Re: dwc3: unusual handling of setup requests with wLength == 0

Thinh Nguyen <Thinh.Nguyen@xxxxxxxxxxxx> · Tue, 5 Sep 2023 22:53:15 +0000

On Sat, Sep 02, 2023, Alan Stern wrote:
> > # Host completely dropped the SCSI command with transaction error. It
> > # doesn't request for the status. Since it's dropped, tag 2 is
> > # available. Now, a new SCSI command can use Tag 2.
> 
> That is what this looks like.  I'm not aware of any place in the UAS 
> spec where it says that a host is allowed to do this.
> 
> It would be very interesting to know at this point if the host tried to 
> read more data on the data endpoint during the 160-microsecond period 
> before transfer 292.  Does the full log show whether this happened?  
> Does the fact that the transfers have consecutive numbers mean that 
> nothing happened on the bus during this time?  Was the device waiting 
> for the host before sending more data, or did it cancel the data that 
> was already queued?
> 

Here's the packet level view (w/o link commands and misc packets):

_______|_______________________________________________________________________L 
Packet(302161) Left("Left") Dir G2(x1) TP Status(4) ADDR(3) ENDP(0) 
_______| Dir(--) PP(Not Pnd)   LCW  (Hseq:9) Duration(16.540 ns) 
_______| Time(772.000 ns) Time Stamp(10 . 009 669 310) 
_______|_______________________________________________________________________R 
Packet(302169) Right("Right") Dir G2(x1) TP ACK(1) ADDR(3) ENDP(0) 
_______| TT(Control) Dir(--) SeqN(1) NumP(0) Stream ID(0x0000) PP(Not Pnd) 
_______|   LCW  (Hseq:6) Warning Duration(16.540 ns) Time(145.756 us) 
_______| Time Stamp(10 . 009 670 082) 
_______|_______________________________________________________________________L 

## After the device ACK'ed the status stage.
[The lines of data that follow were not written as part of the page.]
Definition LoadFromURN : M unit :=
  volume_urn <- resolver_Get AFF4_STORED;;
  match volume_urn with
  | None => raise (IOError UnableToFindStorage)
  | Some _ =>
      v <- resolver_Get AFF4_IMAGE_CHUNK_SIZE;;
      n <- lift (int_or v (32 * 1024));;
      modify (with_chunk_size n);;;
      v <- resolver_Get AFF4_IMAGE_CHUNKS_PER_SEGMENT;;
      n <- lift (int_or v 1024);;
      modify (with_chunks_per_segment n);;;
      v <- resolver_Get AFF4_STREAM_SIZE;;
      n <- lift (int_or v 0);;
      modify (with_size n);;;
      v <- resolver_Get AFF4_IMAGE_COMPRESSION;;
      c <- lift (compression_or v AFF4_IMAGE_COMPRESSION_ZLIB);;
      modify (with_compression c);;;
      modify (with_buffer []);;;
      modify (with_bevy []);;;
      modify (with_bevy_index []);;;
      modify (with_chunk_count_in_bevy 0);;;
      modify (with_bevy_number 0)
  end.

Definition _FlushBevy : M unit :=
  volume_urn <- resolver_Get AFF4_STORED;;
  match volume_urn with
  | None => raise (IOError UnableToFindStorage)
  | Some volume_urn =>
      s <- get_self;;
      match bevy s with
      | [] => ret tt
      | _ :: _ =>
          let bevy_urn := Append (urn s) (format_08d (bevy_number s)) in
          let bevy_index_urn := Append bevy_urn "index" in
          AFF4FactoryOpen_volume volume_urn;;;
          CreateMember_Write bevy_index_urn (bevy_index s);;;
          CreateMember_Write bevy_urn (bevy s);;;
          modify (with_chunk_count_in_bevy 0);;;
          modify (fun s => with_bevy_number (bevy_number s + 1) s);;;
          modify (with_bevy []);;;
          modify (with_bevy_index [])
      end
  end.

(** [FlushChunk], the choice of [compressed_chunk]. *)
Definition compress_chunk (c : Compression) (chunk : bytes) : bytes :=
  match c with
  | AFF4_IMAGE_COMPRESSION_ZLIB => compress zlib chunk
  | AFF4_IMAGE_COMPRESSION_SNAPPY => compress snappy chunk
  | AFF4_IMAGE_COMPRESSION_STORED => chunk
  end.

Definition FlushChunk (chunk : bytes) : M unit :=
  s <- get_self;;
  let bevy_offset := len (bevy s) in
  let compressed_chunk := compress_chunk (compression s) chunk in
  packed <- lift (pack_I bevy_offset);;
  modify (fun s => with_bevy_index (bevy_index s ++ packed) s);;;
  modify (fun s => with_bevy (bevy s ++ compressed_chunk) s);;;
  modify (fun s => with_chunk_count_in_bevy (chunk_count_in_bevy s + 1) s);;;
  s <- get_self;;
  if chunk_count_in_bevy s >=? chunks_per_segment s then _FlushBevy
  else ret tt.

(** The [while] loop of [Write]. Each turn removes [chunk_size] bytes
    from the buffer, so with a positive chunk size it ends within as
    many turns as the buffer has bytes; with a chunk size of zero or
    less the source loops for ever. *)
Fixpoint Write_loop (fuel : nat) : M unit :=
  fun w =>
    let s := self w in
    if len (buffer s) >? chunk_size s then
      match fuel with
      | O => OutOfFuel
      | S fuel' =>
          (let chunk := slice_to (buffer s) (chunk_size s) in
           modify (with_buffer (slice_from (buffer s) (chunk_size s)));;;
           FlushChunk chunk;;;
           Write_loop fuel') w
      end
    else Ok tt w.

Definition Write (data : bytes) : M Z :=
  MarkDirty;;;
  modify (fun s => with_buffer (buffer s ++ data) s);;;
  s <- get_self;;
  Write_loop (length (buffer s));;;
  modify (fun s => with_readptr (readptr s + len data) s);;;
  s <- get_self;;
  (if readptr s >? size s then modify (with_size (readptr s)) else ret tt);;;
  ret (len data).

Definition Flush : M unit :=
  d <- IsDirty;;
  (if d then
     s <- get_self;;
     FlushChunk (buffer s);;;
     _FlushBevy;;;
     resolver_Set AFF4_TYPE AFF4_IMAGE_TYPE;;;
     s <- get_self;;
     resolver_Set AFF4_IMAGE_CHUNK_SIZE (XSDInteger (chunk_size s));;;
     resolver_Set AFF4_IMAGE_CHUNKS_PER_SEGMENT
       (XSDInteger (chunks_per_segment s));;;
     resolver_Set AFF4_STREAM_SIZE (XSDInteger (Size s));;;
     resolver_Set AFF4_IMAGE_COMPRESSION (CompressionURN (compression s))
   else ret tt);;;
  base_Flush.

(** *** The read path *)

(** [_ReadChunkFromBevy], the choice of [compressed_chunk_size]. *)
Definition compressed_chunk_size (chunk_id_in_bevy : Z) (bevy : Segment)
    (bevy_index : list Z) (index_size : Z) : Exn + Z :=
  if chunk_id_in_bevy =? index_size - 1 then
    inr (seg_Size bevy - seg_Tell bevy)
  else
    next <-? py_index bevy_index (chunk_id_in_bevy + 1);;
    this <-? py_index bevy_index chunk_id_in_bevy;;
    inr (next - this).

(** [_ReadChunkFromBevy] up to [cbuffer = bevy.Read(...)]: the
    compressed bytes of the chunk and the handle after the read. *)
Definition read_cbuffer (s : AFF4Image) (chunk_id : Z) (bevy : Segment)
    (bevy_index : list Z) (index_size : Z) : Exn + (bytes * Segment) :=
  chunk_id_in_bevy <-? py_mod chunk_id (chunks_per_segment s);;
  if index_size =? 0 then inl (IOError (IndexEmpty chunk_id))
  else if chunk_id_in_bevy >=? index_size then
    inl (IOError (BevyIndexTooShort chunk_id))
  else
    n <-? compressed_chunk_size chunk_id_in_bevy bevy bevy_index index_size;;
    offset <-? py_index bevy_index chunk_id_in_bevy;;
    inr (seg_Read (seg_Seek bevy offset) n).

(** A failed decompression raises the error of the codec. *)
Definition codec_result (r : option bytes) : Exn + bytes :=
  match r with
  | Some data => inr data
  | None => inl CodecError
  end.

(** [_ReadChunkFromBevy], the decompression of [cbuffer]. *)
Definition decompress_cbuffer (s : AFF4Image) (cbuffer : bytes)
  : Exn + bytes :=
  match compression s with
  | AFF4_IMAGE_COMPRESSION_ZLIB => codec_result (decompress zlib cbuffer)
  | AFF4_IMAGE_COMPRESSION_SNAPPY => codec_result (decompress snappy cbuffer)
  | AFF4_IMAGE_COMPRESSION_STORED => inr cbuffer
  end.

(** The handle is passed in and returned, as the source moves its
    position. *)
Definition _ReadChunkFromBevy (s : AFF4Image) (chunk_id : Z) (bevy : Segment)
    (bevy_index : list Z) (index_size : Z) : Exn + (bytes * Segment) :=
  r <-? read_cbuffer s chunk_id bevy bevy_index index_size;;
  data <-? decompress_cbuffer s (fst r);;
  inr (data, snd r).

(** The local variables of [_ReadPartial]. *)
Record Partial := mkPartial {
  p_chunk_id : Z;
  p_chunks_to_read : Z;
  p_chunks_read : Z;
  p_result : bytes
}.

(** The inner [while] loop of [_ReadPartial], over the chunks of one
    bevy; it counts [chunks_to_read] down, one per turn. *)
Fixpoint bevy_loop (fuel : nat) (bevy_id : Z) (bevy : Segment)
    (bevy_index_array : list Z) (index_size : Z) (st : Partial) : M Partial :=
  if p_chunks_to_read st >? 0 then
    match fuel with
    | O => fun _ => OutOfFuel
    | S fuel' =>
        s <- get_self;;
        r <- lift (_ReadChunkFromBevy s (p_chunk_id st) bevy
                     bevy_index_array index_size);;
        let st' := mkPartial (p_chunk_id st + 1) (p_chunks_to_read st - 1)
                     (p_chunks_read st + 1) (p_result st ++ fst r) in
        q <- lift (py_div (p_chunk_id st') (chunks_per_segment s));;
        if bevy_id <? q then ret st'
        else bevy_loop fuel' bevy_id (snd r) bevy_index_array index_size st'
    end
  else ret st.

(** The outer [while] loop of [_ReadPartial], one turn per bevy. *)
Fixpoint bevies_loop (fuel : nat) (st : Partial) : M Partial :=
  if p_chunks_to_read st >? 0 then
    match fuel with
    | O => fun _ => OutOfFuel
    | S fuel' =>
        s <- get_self;;
        bevy_id <- lift (py_div (p_chunk_id st) (chunks_per_segment s));;
        let bevy_urn := Append (urn s) (format_08d bevy_id) in
        let bevy_index_urn := Append bevy_urn "index" in
        bevy_index <- AFF4FactoryOpen_segment bevy_index_urn;;
        index_size <- lift (py_div (seg_Size bevy_index) 4);;
        let bevy_index_data := fst (seg_Read bevy_index (seg_Size bevy_index)) in
        bevy_index_array <- lift (unpack_I index_size bevy_index_data);;
        bevy <- AFF4FactoryOpen_segment bevy_urn;;
        st' <- bevy_loop (Z.to_nat (p_chunks_to_read st)) bevy_id bevy
                 bevy_index_array index_size st;;
        bevies_loop fuel' st'
    end
  else ret st.

Definition _ReadPartial (chunk_id chunks_to_read : Z) : M (Z * bytes) :=
  st <- bevies_loop (Z.to_nat chunks_to_read)
          (mkPartial chunk_id chunks_to_read 0 []);;
  ret (p_chunks_read st, p_result st).

(** The [while] loop of [Read]; [chunk_id] is not advanced between
    turns. *)
Fixpoint Read_loop (fuel : nat) (chunk_id chunks_to_read : Z)
    (result : bytes) : M bytes :=
  if chunks_to_read >? 0 then
    match fuel with
    | O => fun _ => OutOfFuel
    | S fuel' =>
        r <- _ReadPartial chunk_id chunks_to_read;;
        if fst r =? 0 then ret result
        else Read_loop fuel' chunk_id (chunks_to_read - fst r)
               (result ++ snd r)
    end
  else ret result.

Definition Read (length : Z) : M bytes :=
  s <- get_self;;
  let length := Z.min length (Size s - readptr s) in
  initial_chunk_offset <- lift (py_mod (readptr s) (chunk_size s));;
  q <- lift (py_div length (chunk_size s));;
  let chunks_to_read := q + 1 in
  chunk_id <- lift (py_div (readptr s) (chunk_size s));;
  result <- Read_loop (Z.to_nat chunks_to_read) chunk_id chunks_to_read [];;
  let result :=
    if initial_chunk_offset =? 0 then result
    else slice_from result initial_chunk_offset in
  ret (slice_to result length).

(** *** Sequences of calls *)

(** [FlushChunk] on each chunk in turn, as the loop of [Write] calls
    it. *)
Fixpoint FlushChunks (chunks : list bytes) : M unit :=
  match chunks with
  | [] => ret tt
  | chunk :: rest => FlushChunk chunk;;; FlushChunks rest
  end.

(** [Write] on each piece of the data in turn, as a client calls it
    that hands its data over piece by piece. *)
Fixpoint Writes (pieces : list bytes) : M unit :=
  match pieces with
  | [] => ret tt
  | data :: rest => Write data;;; Writes rest
  end.

(** The calls a client or the object itself makes on the stream. *)
Inductive Call :=
| CallWrite (data : bytes)
| CallFlushChunk (chunk : bytes)
| Call_FlushBevy
| CallFlush
| CallRead (length : Z)
| CallSeek (offset : Z).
Nothing happened until the
## host sends a new command.

Packet(303013) Left("Left") Dir G2(x1) DP Data Len(32) ADDR(3) ENDP(4) 
_______| TT(Bulk) Dir(Out) SeqN(5) EoB(N) Stream ID(0x0000) PP(Not Pnd) 
_______|   LCW  (Hseq:11) Data(32 bytes) Duration(56.240 ns) Time(  1.390 us) 
_______| Time Stamp(10 . 009 815 838) 
_______|_______________________________________________________________________

> > 
> > # Thinking that the previous Tag 2 command was still active and
> > # responded with an OVERLAPPED TAG. This probably causes the gadget to
> > # cancel the transfer and drop the command so it can be in sync again.
> 
> Indeed.  If the Clear-Halt had caused the device to abort the ongoing 
> transfer, would it have responded this way?  Wouldn't it have thought 
> that the previous Tag 2 command was completely finished?  Or would it 
> have cancelled just the data part of the transfer, while keeping track 
> of the fact that the status part still needed to be sent?
> 
> To put it another way, it seems that the OVERLAPPED TAG response was 
> caused by the fact that the status was never sent.  So whether or not 
> the device responded to the Clear-Halt by cancelling anything, it 
> became aware that something was wrong when it received this duplicate 
> tag.
> 
> > 
> > So, for this scenario, the host was probably stay in sync with the
> > device due to the overlap command tag id canceling the transfer. I'm not
> > sure if this is the intent of the Windows UASP class driver, which seems
> > like a non-conventional way of synchronization. Perhaps it was done
> > because some devices may not support TASK_MANAGEMENT(Abort_task)?
> 
> That's possible.  Windows seems to use a non-conventional approach to 
> many things.
> 
> > Regardless, if the host resets the endpoint, the transfer must be
> > canceled otherwise we risk data corruption.
> 
> Do we?  What would have happened if the transfer had not been 
> cancelled?  The device might have sent some data left over from the 
> original command and the host might have misinterpreted it as belong to 
> the new command.  But when the device sent the OVERLAPPED TAG response, 
> the host would have realized that any data it received for the 
> new command was invalid and abandoned the command.
> 

If the host resets the endpoint, the transfer must be canceled. How
cancelation is triggered is another thing. In this case, it may not
be triggered by the CLEAR_FEATURE(halt_ep), but probably through the
overlap tag detection.

> In fact, that's what it did do in transfer 295.  As far as I can tell 
> from the log, the Clear-Halt didn't cause the device to fully cancel 
> the transfer.

> 
> > Also whenever there's a OVERLAPPED tag error, Windows host takes a long
> > time (~1 sec) to send a new command (check delta time of Transfer 295
> > and 313). If the gadget driver can base off of the
> > CLEAR_FEATURE(halt_ep), this improves performance.
> 
> Okay, that's a good point.
> 
> However, since not cancelling the transfer apparently did not lead to 
> corruption, I think it's okay to allow UDC drivers not to cancel 
> requests when they receive a Clear-Halt.  This decision could be left 
> up to the driver.
> 

Ok, fair enough.

For our tests, we based the transaction errors through the
CLEAR_FEATURE(halt_ep) and dropped the MSC command altogether to stay in
sync, just as how the Windows host drops the MSC command.

But as through this long discussion, we may not need and probably can
avoid forcing the gadget driver to learn a new error code to stay in
sync with Windows's host.

Thanks,
Thinh